(** X27: what the write handlers create, write, move or remove has passed
    the sandbox check: every such path starts with the text of the root
    directory.  The one exception is the parent directory that [touch]
    creates when it is missing. *)
Theorem local_writes_start_with_root (env : Env) (op : LocalOp) (disk : Disk) :
  ∀ a q, a ∈ (exec disk (localHandler env op) []).2 → q ∈ touched a →
         JS.startsWith q (ROOT_DIR env) = true ∨ touch_parent env op a.
Proof.
  intros a q Ha Hq.
  assert (∀ p r, q = r → resolveSafePath env p = Some r →
                 JS.startsWith q (ROOT_DIR env) = true) as Hsafe.
  { intros p r -> Hr. by apply (resolveSafePath_prefix env p). }
  destruct op as [dirPath|filePath content|source target|targetPath|filePath content];
    cbn [localHandler] in Ha.
  - unfold postMkdir in Ha. destruct (resolveSafePath env dirPath) as [safe|] eqn:E;
      [|by apply elem_of_nil in Ha].
    cbn in Ha. destruct (disk _ _ _); cbn in Ha; apply list_elem_of_singleton in Ha as ->;
      cbn in Hq; apply list_elem_of_singleton in Hq; left; (eapply Hsafe; [exact Hq | eassumption]).
  - unfold postTouch in Ha. destruct (resolveSafePath env filePath) as [safe|] eqn:E;
      [|by apply elem_of_nil in Ha].
    cbn in Ha.
    repeat match type of Ha with
           | context [exec disk (if ?b then _ else _)] => destruct b; cbn in Ha
           | context [exec disk (match ?r with Return _ => _ | Throw _ => _ end)] =>
               destruct r; cbn in Ha
           end.
    all: repeat (apply elem_of_cons in Ha as [->|Ha]); try (by apply elem_of_nil in Ha).
    all: cbn in Hq; try (by apply elem_of_nil in Hq); apply list_elem_of_singleton in Hq.
    all: first [left; (eapply Hsafe; [exact Hq | eassumption]) | right; by exists filePath, content, safe].
  - unfold postRename in Ha.
    destruct (resolveSafePath env source) as [safeFrom|] eqn:E1;
      [|by apply elem_of_nil in Ha].
    destruct (resolveSafePath env target) as [safeTo|] eqn:E2;
      [|by apply elem_of_nil in Ha].
    cbn in Ha. destruct (disk _ _ (FsExists safeTo)); cbn in Ha.
    + apply list_elem_of_singleton in Ha as ->. by apply elem_of_nil in Hq.
    + destruct (disk _ _ (FsRename safeFrom safeTo)); cbn in Ha.
      all: repeat (apply elem_of_cons in Ha as [->|Ha]); try (by apply elem_of_nil in Ha).
      all: cbn in Hq; try (by apply elem_of_nil in Hq).
      all: left; repeat (apply elem_of_cons in Hq as [Hq|Hq]);
        [(eapply Hsafe; [exact Hq | eassumption]) | (eapply Hsafe; [exact Hq | eassumption]) | by apply elem_of_nil in Hq].
  - unfold postDelete in Ha. destruct (resolveSafePath env targetPath) as [safe|] eqn:E;
      [|by apply elem_of_nil in Ha].
    destruct (safe =? ROOT_DIR env); [by apply elem_of_nil in Ha|].
    cbn in Ha. destruct (disk _ _ (FsStat safe)) as [stats|m]; cbn in Ha.
    + destruct (st_isDirectory stats); cbn in Ha; destruct (disk _ _ _); cbn in Ha.
      all: repeat (apply elem_of_cons in Ha as [->|Ha]); try (by apply elem_of_nil in Ha).
      all: cbn in Hq; try (by apply elem_of_nil in Hq); apply list_elem_of_singleton in Hq.
      all: left; (eapply Hsafe; [exact Hq | eassumption]).
    + apply list_elem_of_singleton in Ha as ->. by apply elem_of_nil in Hq.
  - unfold postSave in Ha. destruct (resolveSafePath env filePath) as [safe|] eqn:E;
      [|by apply elem_of_nil in Ha].
    cbn in Ha. destruct (disk _ _ _); cbn in Ha; apply list_elem_of_singleton in Ha as ->;
      cbn in Hq; apply list_elem_of_singleton in Hq; left; (eapply Hsafe; [exact Hq | eassumption]).
Qed.
(** * Interview orchestration core of the Reviewer application

    A shallow embedding of the session state (core/state/session), the UI
    state (core/state/ui-state), the session cache and its restore
    (infrastructure/storage/session-cache.js, session-restore), the prefetch
    manager (infrastructure/api/agents-api.js), the validators
    (infrastructure/validation/agent-validator.js and input-validator.js,
    [validateApiKey] of features/setup/api-key-manager.js), the interview
    flow (features/interview/interview-flow.js) and the retry loop of the
    API client (infrastructure/api/retry-logic).

    The JavaScript globals [session], [currentQuestion], [isProcessing] and
    the browser's [localStorage] are the fields of one record, [World]; every
    function of the program is a function on worlds.  An [async] function is
    a resumption: it runs to its next [await], hands back the world, and is
    resumed later with the settled value and the world as it is then.
    Notifications and console output are the events a resumption emits.
    [startInterview] waits for the Planner before anything else and has a
    resumption type of its own, [StartOutcome].  The retry loop reads no
    global; it is a function of how its requests end.  Rendering (loading
    overlay, dialog area, progress, screens) touches none of the above and is
    left out, and so is the form cache, which lives in [sessionStorage]. *)

From stdpp Require Import base option list gmap strings fin_maps pretty.
From Stdlib Require Import ZArith QArith_base.

Local Open Scope string_scope.
Local Open Scope nat_scope.
Local Open Scope list_scope.
Local Open Scope stdpp_scope.

(** ** Constants (constants module) *)

Inductive TOPIC_STATUS := NOT_STARTED | PROBING | DONE.

Module AGENT_STATUS.
Definition ASK : string := "ask".
Definition FINAL : string := "final".
End AGENT_STATUS.

Definition CACHE_KEY : string := "interview_session_cache".
Definition CACHE_VERSION : string := "2.0".

#[global] Instance TOPIC_STATUS_eq_dec : EqDecision TOPIC_STATUS.
Proof. solve_decision. Defined.

(** ** Data model (typedefs of core/state/session and ui-state) *)

Record Topic := mkTopic {
  name : string;
  importance : Z;
  required_level : string;
  merged_from : list string
}.

Record QAPair := mkQA {
  question : string;
  answer : string
}.

Record Verdict := mkVerdict {
  verdict_name : string;
  assessed_level : string;
  score : Z;
  confidence : Q;
  strengths : list string;
  gaps : list string
}.

Record TopicState := mkTopicState {
  status : TOPIC_STATUS;
  qaList : list QAPair;
  verdict : option Verdict
}.

(** The TopicAgent's reply [{status, question: {text}|null, verdict|null}]. *)
Record Question := mkQuestion { text : string }.

Record TopicAgentOutput := mkOutput {
  out_status : string;
  out_question : option Question;
  out_verdict : option Verdict
}.

(** [prefetchedData] of [prefetchNextTopicQuestion]:
    [{text, topicIndex, topicAgentOutput}]. *)
Record PrefetchedData := mkPrefetched {
  prefetched_text : string;
  prefetched_topicIndex : nat;
  prefetched_topicAgentOutput : TopicAgentOutput
}.

Record CurrentQuestion := mkCurrentQuestion {
  cq_text : string;
  cq_topicIndex : nat
}.

(** The arguments of one [callTopicAgent] request. *)
Record AgentCall := mkCall {
  call_apiKey : string;
  call_topicName : string;
  call_requiredLevel : string;
  call_maxQuestions : Z;
  call_recentQA : list QAPair;
  call_lastAnswer : option string
}.

(** A background verdict promise: the request it waits for and the variable
    [currentTopicIndex] its [then] handler closes over. *)
Record VerdictPromise := mkVerdictPromise {
  capturedTopicIndex : nat;
  verdictRequest : AgentCall
}.

Record Session := mkSession {
  apiKey : string;
  topics : list Topic;
  topicStates : gmap nat TopicState;
  currentTopicIndex : nat;
  enableFinalSummary : bool;
  maxQuestionsPerTopic : Z;
  prefetchedQuestions : gmap nat PrefetchedData;
  backgroundVerdictPromises : list VerdictPromise
}.

(** What the program writes to the console and shows to the user. *)
Inductive Event :=
| Notification (message kind : string)
| ConsoleError (message : string)
| ConsoleWarn (message : string)
| ConsoleLog (message : string).

(** The mutable globals and the key-value store. [clock] is what
    [Date.now()] reads.

    The session is an object: the routines mutate it in place, and an
    [async] routine keeps referring to it across its [await]s through a
    constant of its own ([const session = getSession()]), also after the
    variable [session] has been assigned another object or [null].
    [session] is the object the variable refers to, as it is now;
    [sessionObject] names that object; [detached] holds the objects the
    variable referred to earlier, as they are now. *)
Record World := mkWorld {
  session : option Session;
  currentQuestion : option CurrentQuestion;
  isProcessing : bool;
  localStorage : gmap string string;
  clock : Z;
  sessionObject : nat;
  detached : gmap nat Session
}.

(** A change of the session object in place: the variable refers to the
    same object as before. *)
Definition with_session (s : option Session) (w : World) : World :=
  {| session := s; currentQuestion := currentQuestion w;
     isProcessing := isProcessing w; localStorage := localStorage w;
     clock := clock w; sessionObject := sessionObject w;
     detached := detached w |}.
(** X22. The residual part of the loss of an epoch is the mean of
    [loss_v] over the test functions: when every [loss_v] returns, the sum
    built by [loss += loss_v(v_k) / K] is a tensor of value
    [(sum of the loss_v) / K] for a list that is not empty, and it stays
    the integer 0 for an empty list; when a [loss_v] raises, the first
    exception raised is the outcome. *)
Theorem vpinn_residual_loss_mean c ls (tfs : list (VPINN.testfn * (list R * list R))) :
  (forall ts : list R,
     mapR (fun vq => self_loss_v c ls (fst vq) (snd vq)) tfs = Ok ts ->
     exists l, residual_loss c ls tfs = Ok l
               /\ loss_number l = (Rsum ts / INR (length tfs))%R
               /\ (tfs = [] <-> l = VPINN.PyInt 0))
  /\ (forall e : exn,
        mapR (fun vq => self_loss_v c ls (fst vq) (snd vq)) tfs = Raise e ->
        residual_loss c ls tfs = Raise e).
Proof.
  unfold VPINN.residual_loss. rewrite residual_fold.
  split; [|intros e ->; reflexivity].
  intros ts Hts. rewrite Hts.
  destruct tfs as [|vq tfs].
  - injection Hts as <-. exists (VPINN.PyInt 0). cbn. split; [reflexivity|].
    split; [unfold Rdiv; ring|tauto].
  - cbn [mapR] in Hts.
    destruct (self_loss_v c ls (fst vq) (snd vq)) as [t|]; [|discriminate].
    destruct (mapR _ tfs) as [ts'|]; [|discriminate]. injection Hts as <-.
    cbn [fold_left VPINN.add_term].
    destruct (add_terms_tensor (length (vq :: tfs)) ts' (IZR 0 + t / INR (length (vq :: tfs))))
      as (y & -> & ->).
    eexists. split; [reflexivity|]. split.
    + cbn [loss_number]. unfold Rsum, Rdiv. cbn [fold_right]. ring.
    + split; discriminate.
Qed.
(** * EcoQuest backend: a shallow embedding of [backend/main.py]

    The service keeps three tables (users, challenges, submissions) behind
    a per-request ORM session and exposes six routes.  The embedding follows
    the source function by function:

    - rows are records, tables are lists in insertion order;
    - a request handler is a state-and-error computation over a [Session]
      (the unit of work opened by [get_db]); only [commit] makes pending
      changes durable, and an [HTTPException] ends the request;
    - the two external libraries the handlers call, the password context
      (passlib) and the token codec (python-jose), are interfaces: a class of
      operations each, with the properties the libraries document stated as
      separate law classes; the exception the password context raises on a
      secret with a NUL byte is part of the handlers;
    - the clock read by [datetime.utcnow()] and the salt drawn by the password
      hash are explicit inputs of the handlers that use them.

    Integers are Python integers ([Z]); an integer handed to the database
    must fit its signed 64-bit INTEGER column, or the statement raises and
    the request is answered with a 500.  Strings are byte strings. *)

From Stdlib Require Import ZArith List String Ascii Bool Lia.
From Stdlib Require Import Permutation Sorted Orders Mergesort.
From Stdlib Require Import DecimalString DecimalZ DecimalPos.
Import ListNotations.

Open Scope string_scope.
Open Scope Z_scope.

(* ------------------------------------------------------------------ *)
(** ** Python built-ins used by the handlers *)

(** [s.startswith(prefix)] *)
Definition startswith (s prefix : string) : bool := String.prefix prefix s.

(** [s.split(sep)] for a one-character separator: every occurrence of
    [sep] cuts, empty pieces are kept, and the result is never empty. *)
Fixpoint split (s : string) (sep : ascii) : list string :=
  match s with
  | EmptyString => [EmptyString]
  | String a rest =>
      if Ascii.eqb a sep then EmptyString :: split rest sep
      else match split rest sep with
           | w :: ws => String a w :: ws
           | [] => [String a EmptyString]
           end
  end.

(** [str(n)] for an integer, as interpolated by an f-string. *)
Definition str (n : Z) : string := NilZero.string_of_int (Z.to_int n).

(** [datetime] values are microseconds since the epoch and [timedelta]
    values are microseconds; [datetime + timedelta] is addition. *)
Definition datetime := Z.
Definition timedelta := Z.

Definition timedelta_minutes (minutes : Z) : timedelta := minutes * 60000000.

(** [calendar.timegm(d.utctimetuple())]: whole seconds since the epoch, the
    microsecond field is dropped. *)
Definition timegm (d : datetime) : Z := d / 1000000.

(* ------------------------------------------------------------------ *)
(** ** CONFIG *)

Definition SECRET_KEY : string := "ecoquestsecret".
Definition ALGORITHM : string := "HS256".
Definition ACCESS_TOKEN_EXPIRE_MINUTES : Z := 60.

(* ------------------------------------------------------------------ *)
(** ** MODELS *)

Module User.
Record t : Type := Build
  { id : Z;
    username : string;
    hashed_password : string;
    role : string;
    points : Z }.

Definition with_points (u : t) (p : Z) : t :=
  {| id := id u; username := username u;
     hashed_password := hashed_password u; role := role u; points := p |}.
End User.

Module Challenge.
Record t : Type := Build
  { id : Z;
    title : string;
    description : string;
    points : Z }.
End Challenge.

Module Submission.
Record t : Type := Build
  { id : Z;
    proof_text : string;
    status : string;
    user_id : Z;
    challenge_id : Z }.
End Submission.

(** The three tables, each in insertion (rowid) order. *)
Record Database : Type := mkDatabase
  { users : list User.t;
    challenges : list Challenge.t;
    submissions : list Submission.t }.

(** [Base.metadata.create_all] on a fresh file. *)
Definition empty_database : Database :=
  {| users := []; challenges := []; submissions := [] |}.

(** An integer primary key left unset receives one more than the largest
    key of the table (1 in an empty table). *)
Definition next_id (ids : list Z) : Z := fold_right Z.max 0 ids + 1.

(** An INTEGER column holds a signed 64-bit value.  Binding a Python int
    outside this range as a statement parameter raises [OverflowError]. *)
Definition INT64_MIN : Z := - 2 ^ 63.
Definition INT64_MAX : Z := 2 ^ 63 - 1.

Definition fits_int64 (n : Z) : bool := (INT64_MIN <=? n) && (n <=? INT64_MAX).

(* ------------------------------------------------------------------ *)
(** ** SCHEMAS *)

Record RegisterRequest : Type :=
  { reg_username : string; reg_password : string }.

Record LoginRequest : Type :=
  { login_username : string; login_password : string }.

Record ChallengeCreate : Type :=
  { new_title : string; new_description : string; new_points : Z }.

Record SubmissionCreate : Type :=
  { sub_challenge_id : Z; sub_proof_text : string }.

(* ------------------------------------------------------------------ *)
(** ** Sessions and handlers *)

Record HTTPException : Type := mkHTTPException
  { status_code : Z; detail : string }.

(** What the server answers when a handler lets any other exception
    escape. *)
Definition internal_server_error : HTTPException :=
  mkHTTPException 500 "Internal Server Error".

Inductive Result (A : Type) : Type :=
| Ok (a : A)
| Raise (e : HTTPException).
Arguments Ok {A} a.
Arguments Raise {A} e.

(** A session sees its own pending changes in [pending]; [stored] is what
    the database file holds.  [params] are the integers, taken from the
    request or computed by the handler, that the pending statements will
    bind when they are flushed.  (Keys read from stored rows are in range,
    being stored.) *)
Record Session : Type := mkSession
  { stored : Database;
    pending : Database;
    params : list Z }.

Definition Handler (A : Type) : Type := Session -> Result A * Session.

Definition ret {A} (a : A) : Handler A := fun s => (Ok a, s).

Definition raise {A} (e : HTTPException) : Handler A := fun s => (Raise e, s).

Definition bind {A B} (m : Handler A) (k : A -> Handler B) : Handler B :=
  fun s =>
    match m s with
    | (Ok a, s') => k a s'
    | (Raise e, s') => (Raise e, s')
    end.

Notation "x <- m ;; k" := (bind m (fun x => k))
  (at level 61, m at next level, right associativity).
Notation "m ;;; k" := (bind m (fun _ => k))
  (at level 61, right associativity).

(** [get_db]: open a session on the database, run the handler, close the
    session.  Whatever was not committed is discarded by [db.close()]. *)
Definition get_db {A} (h : Handler A) (db : Database) : Result A * Database :=
  let '(r, s) := h {| stored := db; pending := db; params := [] |} in
  (r, stored s).

(** [db.query(User).filter(User.username == name).first()] *)
Definition first_user_by_username (name : string) : Handler (option User.t) :=
  fun s => (Ok (find (fun u => String.eqb (User.username u) name)
                     (users (pending s))), s).

(** [db.query(Challenge).filter(Challenge.id == cid).first()]; [cid] comes
    from the request and is bound as the parameter of the SELECT. *)
Definition first_challenge_by_id (cid : Z) : Handler (option Challenge.t) :=
  fun s =>
    if fits_int64 cid then
      (Ok (find (fun c => Challenge.id c =? cid) (challenges (pending s))), s)
    else (Raise internal_server_error, s).

(** [db.query(Challenge).all()] *)
Definition all_challenges : Handler (list Challenge.t) :=
  fun s => (Ok (challenges (pending s)), s).

(** [db.add(User(...))]: the row gets its key and column defaults. *)
Definition add_user (name hashed role : string) (pts : Z) : Handler unit :=
  fun s =>
    let d := pending s in
    let row := User.Build (next_id (map User.id (users d))) name hashed role pts in
    (Ok tt, {| stored := stored s;
               pending := {| users := users d ++ [row];
                             challenges := challenges d;
                             submissions := submissions d |};
               params := params s ++ [pts] |}).

(** [db.add(Challenge(...))] *)
Definition add_challenge (ttl descr : string) (pts : Z) : Handler unit :=
  fun s =>
    let d := pending s in
    let row := Challenge.Build (next_id (map Challenge.id (challenges d)))
                               ttl descr pts in
    (Ok tt, {| stored := stored s;
               pending := {| users := users d;
                             challenges := challenges d ++ [row];
                             submissions := submissions d |};
               params := params s ++ [pts] |}).

(** [db.add(Submission(...))] *)
Definition add_submission (text st : string) (uid cid : Z) : Handler unit :=
  fun s =>
    let d := pending s in
    let row := Submission.Build (next_id (map Submission.id (submissions d)))
                                text st uid cid in
    (Ok tt, {| stored := stored s;
               pending := {| users := users d;
                             challenges := challenges d;
                             submissions := submissions d ++ [row] |};
               params := params s |}).

(** Assignment to [user.points] on a loaded row: the unit of work records
    [UPDATE users SET points = v WHERE id = uid]. *)
Definition set_points (uid v : Z) (rows : list User.t) : list User.t :=
  map (fun r => if User.id r =? uid then User.with_points r v else r) rows.

Definition assign_points (u : User.t) (v : Z) : Handler unit :=
  fun s =>
    let d := pending s in
    (Ok tt, {| stored := stored s;
               pending := {| users := set_points (User.id u) v (users d);
                             challenges := challenges d;
                             submissions := submissions d |};
               params := params s ++ [v] |}).

(** [db.commit()]: the pending statements are flushed and made durable
    together.  A parameter outside the column's range makes the flush raise;
    nothing is stored then, and the session is discarded with its changes. *)
Definition commit : Handler unit :=
  fun s =>
    if forallb fits_int64 (params s) then
      (Ok tt, {| stored := pending s; pending := pending s; params := [] |})
    else (Raise internal_server_error, s).

(* ------------------------------------------------------------------ *)
(** ** External libraries, as interfaces *)

(** [pwd_context = CryptContext(schemes=["bcrypt"])].  The class is the
    scheme on the secrets it takes; hashing draws a fresh salt, passed here
    as an argument. *)
Class CryptContext : Type :=
  { pwd_context_hash : string -> string -> string;   (* salt, secret *)
    pwd_context_verify : string -> string -> bool }. (* secret, hash *)

(** A secret verifies against every hash made from it. *)
Class CryptContextLaws (P : CryptContext) : Prop :=
  { verify_hash : forall salt secret,
      pwd_context_verify secret (pwd_context_hash salt secret) = true }.

(** The claims the service puts in a token.  [exp] is in whole seconds. *)
Record Claims : Type := mkClaims
  { sub : option string;
    exp : option Z }.

(** [jose.exceptions]: [ExpiredSignatureError] and [JWTClaimsError] are
    subclasses of [JWTError]. *)
Inductive JWTError : Type :=
| JWTError_other
| ExpiredSignatureError
| JWTClaimsError.

(** [jwt.encode(claims, key, algorithm=ALGORITHM)] and
    [jwt.decode(token, key, algorithms=[ALGORITHM])]; decoding reads the
    clock, passed here in whole seconds. *)
Class JWT : Type :=
  { jwt_encode : Claims -> string -> string;
    jwt_decode : string -> string -> Z -> JWTError + Claims }.

Fixpoint occurs (c : ascii) (s : string) : bool :=
  match s with
  | EmptyString => false
  | String a rest => Ascii.eqb a c || occurs c rest
  end.

Definition has_space (s : string) : bool := occurs " " s.

(** The bcrypt handler refuses a secret that contains a NUL byte: both
    [pwd_context.hash] and [pwd_context.verify] raise on it. *)
Definition has_nul (s : string) : bool := occurs "000"%char s.

(** A token decodes under the key that signed it unless its [exp] is
    earlier than the clock; a token is a run of base64url characters and
    dots. *)
Class JWTLaws (J : JWT) : Prop :=
  { decode_encode : forall c key now,
      jwt_decode (jwt_encode c key) key now =
      match exp c with
      | Some e => if e <? now then inl ExpiredSignatureError else inr c
      | None => inr c
      end;
    encode_no_space : forall c key, has_space (jwt_encode c key) = false }.

(** What decoding refuses before it looks at any claim: a token that is
    not three dot-separated segments, and a token signed under another key.
    Both raise a plain [JWTError]. *)
Class JWTRejects (J : JWT) : Prop :=
  { decode_segments : forall token key now,
      List.length (split token ".") <> 3%nat ->
      jwt_decode token key now = inl JWTError_other;
    decode_wrong_key : forall c key key' now,
      key <> key' ->
      jwt_decode (jwt_encode c key) key' now = inl JWTError_other }.

(* ------------------------------------------------------------------ *)
(** ** Startup *)

Section Service.

Context {pwd_context : CryptContext} {jwt : JWT}.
● ● ● ● ● ● ●
The answer should be a bare number: how many lines of the material above include "under".

- [Result for this task]
2